HUKUM  

Mengungkap Kompleksitas TPPO: Tantangan, Solusi, dan Upaya Pencegahan di Indonesia

Nusantarapos.co.id, Jakarta – Tindak Pidana Perdagangan Orang (TPPO), atau Human Trafficking merupakan jenis kejahatan terhadap kemanusiaan yang merampas harkat dan martabat manusia.

Kompleksitas TPPO membuat Pemerintah Indonesia menghadapi banyak tantangan, dimana kasusnya masih tergolong tinggi.
Banyaknya jumlah korban ini disebabkan karena Indonesia merupakan negara asal, negara tujuan, dan juga negara transit TPPO.

Asisten Deputi Bidang Perlindungan Hak Perempuan Pekerja dan TPPO, Prijadi Santoso mengatakan bahwa dalam TPPO, perempuan dan anak adalah kelompok yang paling rentan. Mereka biasanya diperdagangkan menjadi tenaga kerja, dipaksa menikah atau dipaksa dalam prostitusi.

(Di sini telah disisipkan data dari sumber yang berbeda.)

(* ===== verification/RvCsrProps.v ===== *)
(** * Properties of the CSR file and of trap entry and return

    The WARL invariant of the CSR file and its preservation by every CSR
    write, trap and return; PMP locking; trap entry and xRET as inverses;
    interrupt selection against its priority specification. *)

From S2P Require Import Prelude Bus Ram RvState RvCsr.

(** ** The WARL invariant, value by value *)

Definition priv_ok (p : Z) : Prop := p = kPrivUser \/ p = kPrivSupervisor \/ p = kPrivMachine.

(** MPP never holds the unimplemented mode 2, and UXL stays 2. *)
Definition mstatus_ok (st : Z) : Prop :=
  rng 64 st /\ (Z.testbit st 12 = true -> Z.testbit st 11 = true) /\
  Z.testbit st 33 = true /\ Z.testbit st 32 = false.

(** Bare, Sv39 or Sv48. *)
Definition satp_ok (v : Z) : Prop :=
  rng 64 v /\ Z.testbit v 61 = false /\ Z.testbit v 62 = false /\
  (Z.testbit v 60 = true -> Z.testbit v 63 = true).

Definition tvec_ok (v : Z) : Prop := rng 64 v /\ Z.testbit v 1 = false.

(** Only the bits of the mask may be set. *)
Definition within (mask v : Z) : Prop := v &~ mask = 0.

Definition misa_ok (v : Z) : Prop := within kMisaSupported v /\ Z.testbit v 8 = true.

(** An mcontrol6 trigger with a supported match and action. *)
Definition tdata1_ok (v : Z) : Prop :=
  (v .>> 60) = 6 /\ Z.testbit v 13 = false /\ Z.testbit v 14 = false /\ Z.testbit v 15 = false /\
  Z.testbit v 9 = false /\ Z.testbit v 10 = false /\
  (Z.testbit v 7 = true -> Z.testbit v 8 = true).

(** A pmpcfg byte: W implies R, NA4 never selected. *)
Definition pmpcfg_byte_ok (b : Z) : Prop :=
  (tst b kPmpW = true -> tst b kPmpR = true) /\ b .& kPmpAMask <> kPmpANa4.

Definition pmpcfg_ok (v : Z) : Prop :=
  rng 64 v /\ forall b, 0 <= b < 8 -> pmpcfg_byte_ok (cfg_byte v b).

Record csr_inv {Dev} (s : RiscvState Dev) : Prop := {
  ci_priv : priv_ok (priv s);
  ci_mstatus : mstatus_ok (mstatus s);
  ci_misa : misa_ok (misa s);
  ci_satp : satp_ok (satp s);
  ci_mtvec : tvec_ok (mtvec s);
  ci_stvec : tvec_ok (stvec s);
  ci_medeleg : within kMedelegWmask (medeleg s);
  ci_mideleg : within kMidelegWmask (mideleg s);
  ci_mip : within kMipWmask (mip s);
  ci_tselect : 0 <= tselect s < kTrigCount;
  ci_tdata1 : length (tdata1 s) = 2%nat /\ Forall tdata1_ok (tdata1 s);
  ci_tdata2 : length (tdata2 s) = 2%nat /\ Forall (rng 64) (tdata2 s);
  ci_tdata3 : length (tdata3 s) = 2%nat /\ Forall (rng 64) (tdata3 s);
  ci_pmpcfg : length (pmpcfg s) = 2%nat /\ Forall pmpcfg_ok (pmpcfg s);
  ci_pmpaddr : length (pmpaddr s) = 16%nat /\ Forall (rng 54) (pmpaddr s);
  ci_mhpm : length (mhpmcounter s) = 16%nat /\ Forall (rng 64) (mhpmcounter s);
  ci_mhpmev : length (mhpmevent s) = 16%nat /\ Forall (rng 64) (mhpmevent s);
  ci_frm : rng 3 (frm s);
  ci_fflags : rng 5 (fflags s);
  ci_plain : Forall (rng 64) [mie s; mscratch s; mepc s; mcause s; mtval s; mcounteren s;
     scounteren s; mcycle s; minstret s; mcountinhibit s; sscratch s; sepc s; scause s; stval s;
     tcontrol s; scontext s; menvcfg s; senvcfg s; stimecmp s; mnstatus s; ext_irq s];
}.

Lemma within_rng w mask v : 0 <= w -> 0 <= v -> rng w mask -> within mask v -> rng w v.
Proof.
  intros Hw Hv Hm Hi. rewrite rng_testbit in * by done. destruct Hm as [_ Hm].
  split; [done|]. intros n Hn. specialize (Hm n Hn).
  assert (Z.testbit (v &~ mask) n = false) as H by (unfold within in Hi; by rewrite Hi, Z.bits_0).
  rewrite Z.ldiff_spec, Hm in H. by rewrite andb_true_r in H.
Qed.

(** *** Writes under a mask *)

Lemma within_land mask v : within mask (v .& mask).
Proof. unfold within. zbits. Qed.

Anak-anak korban seringkali diperdagangkan melalui adopsi ilegal.

“Kerentanan perempuan dan anak dalam isu ini tetap bertahan karena ketidaksetaraan gender. Perempuan dan anak perempuan memiliki akses yang sangat terbatas ke sumber daya penting seperti informasi,
pendidikan, tanah, dan kesempatan kerja, sehingga membuat mereka lebih miskin.
Sedangkan kemiskinan merupakan salah satu risiko utama migrasi dan TPPO,” ucap Prijadi Santoso dalam acara Media Talk bertemakan “Perempuan Merdeka dari Ancaman Tindak Pidana Perdagangan Orang,” Kamis sore (1/8/2024).

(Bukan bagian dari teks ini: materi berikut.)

Definition OverflowResult64 (negative : bool) (rm : Z) : Z :=
  let inf := if negative then 0xfff0000000000000 else 0x7ff0000000000000 in
  let max := if negative then 0xffefffffffffffff else 0x7fefffffffffffff in
  switch rm [ (kRmRne, inf); (kRmRmm, inf); (kRmRtz, max);
              (kRmRup, if negative then max else inf); (kRmRdn, if negative then inf else max) ] inf.

(** The underflow test shared by the two finishers. *)
Definition tiny_flags (min_normal r e : spec_float) : Z :=
  if fne e fzero && SFltb (SFabs e) min_normal && fne (conv ld80 r) e
  then kFflagUF .| kFflagNX else 0.

Definition FinishS (fl : Z) (r e : spec_float) (rm : Z) : Z * Z :=
  if is_nan r then (Box32 kQnan32, fl .| kFflagNV)
  else if is_inf r && negb (is_inf (conv f64 e)) then
    (Box32 (OverflowResult32 (SFltb r fzero) rm), fl .| kFflagOF .| kFflagNX)
  else let '(r', nx) := RoundAdjust f32 r e rm in
    (Box32 (Bits32 r'), fl .| tiny_flags MinNormalF r e .| nx).

Definition FinishD (fl : Z) (r e : spec_float) (rm : Z) : Z * Z :=
  if is_nan r then (kQnan64, fl .| kFflagNV)
  else if is_inf r && negb (is_inf e) then
    (OverflowResult64 (SFltb r fzero) rm, fl .| kFflagOF .| kFflagNX)
  else let '(r', nx) := RoundAdjust f64 r e rm in
    (Bits64 r', fl .| tiny_flags kMinNormalD r e .| nx).

Definition nv_if (b : bool) : Z := if b then kFflagNV else 0.

(** The arithmetic of one kind at one format: the C result and its
    [long double] reference; [None] for a kind the switch rejects. *)
Definition binary_re (f : fmt) (a b : spec_float) (kind : Z) : option (spec_float * spec_float) :=
  let la := conv ld80 a in
  let lb := conv ld80 b in
  switch kind
    [ (kFpAdd, Some (fadd f a b, fadd ld80 la lb));
      (kFpSub, Some (fsub f a b, fsub ld80 la lb));
      (kFpMul, Some (fmul f a b, fmul ld80 la lb));
      (kFpDiv, Some (fdiv f a b, fdiv ld80 la lb)) ] None.

(** Division of a finite nonzero value by zero. *)
Definition div_zero (a b : spec_float) (kind : Z) : bool :=
  (kind =? kFpDiv) && SFeqb b fzero && is_finite a && fne a fzero.

Definition RiscvFpBinaryS (ra rb kind rm : Z) : option (Z * Z) :=
  if negb (IsBoxed ra) || negb (IsBoxed rb) then Some (Box32 kQnan32, kFflagNV)
  else
    let a := Float32 ra in
    let b := Float32 rb in
    let fl := nv_if (IsSnanF (u32 ra) || IsSnanF (u32 rb)) in
    if div_zero a b kind then Some (Box32 (Bits32 (fdiv f32 a b)), fl .| kFflagDZ)
    else '(r, e) ← binary_re f32 a b kind; Some (FinishS fl r e rm).

Definition RiscvFpBinaryD (ra rb kind rm : Z) : option (Z * Z) :=
  let a := Float64 ra in
  let b := Float64 rb in
  let fl := nv_if (IsSnanD ra || IsSnanD rb) in
  if div_zero a b kind then Some (Bits64 (fdiv f64 a b), fl .| kFflagDZ)
  else '(r, e) ← binary_re f64 a b kind; Some (FinishD fl r e rm).

Definition RiscvFpSqrtS (ra rm : Z) : Z * Z :=
  if negb (IsBoxed ra) then (Box32 kQnan32, kFflagNV)
  else
    let a := Float32 ra in
    let fl := nv_if (IsSnanF (u32 ra)) in
    if SFltb a fzero && negb (is_nan a) then (Box32 kQnan32, fl .| kFflagNV)
    else FinishS fl (fsqrt f32 a) (fsqrt ld80 (conv ld80 a)) rm.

Lebih lanjut Prijadi Santoso mengungkapkan,
Perkembangan dan kemajuan teknologi informasi merupakan salah satu penyebab semakin marak dan meningkatnya kasus perdagangan orang. Hal ini memberikan peluang bagi pelaku untuk memperluas jaringan kejahatannya.

Adapun Karakteristik korban pun mengalami pergeseran dimana pelaku tidak hanya menyasar orang dengan tingkat pendidikan rendah, namun orang dengan pendidikan tinggi pun juga bisa menjadi target dan korban.

Melalui platform online, pelaku merekrut calon korban, memanipulasi situasi, dan mengiming-imingi tawaran magang, kerja, beasiswa, hingga pendapatan instan melalui online scamming.

Kasus terbaru yang juga sama-sama menjadi perhatian kita adalah kasus online scamming yang melibatkan para warga negara Indonesia untuk bekerja sebagai operator judi online di berbagai daerah di Asia Tenggara, khususnya Kamboja dan Myanmar.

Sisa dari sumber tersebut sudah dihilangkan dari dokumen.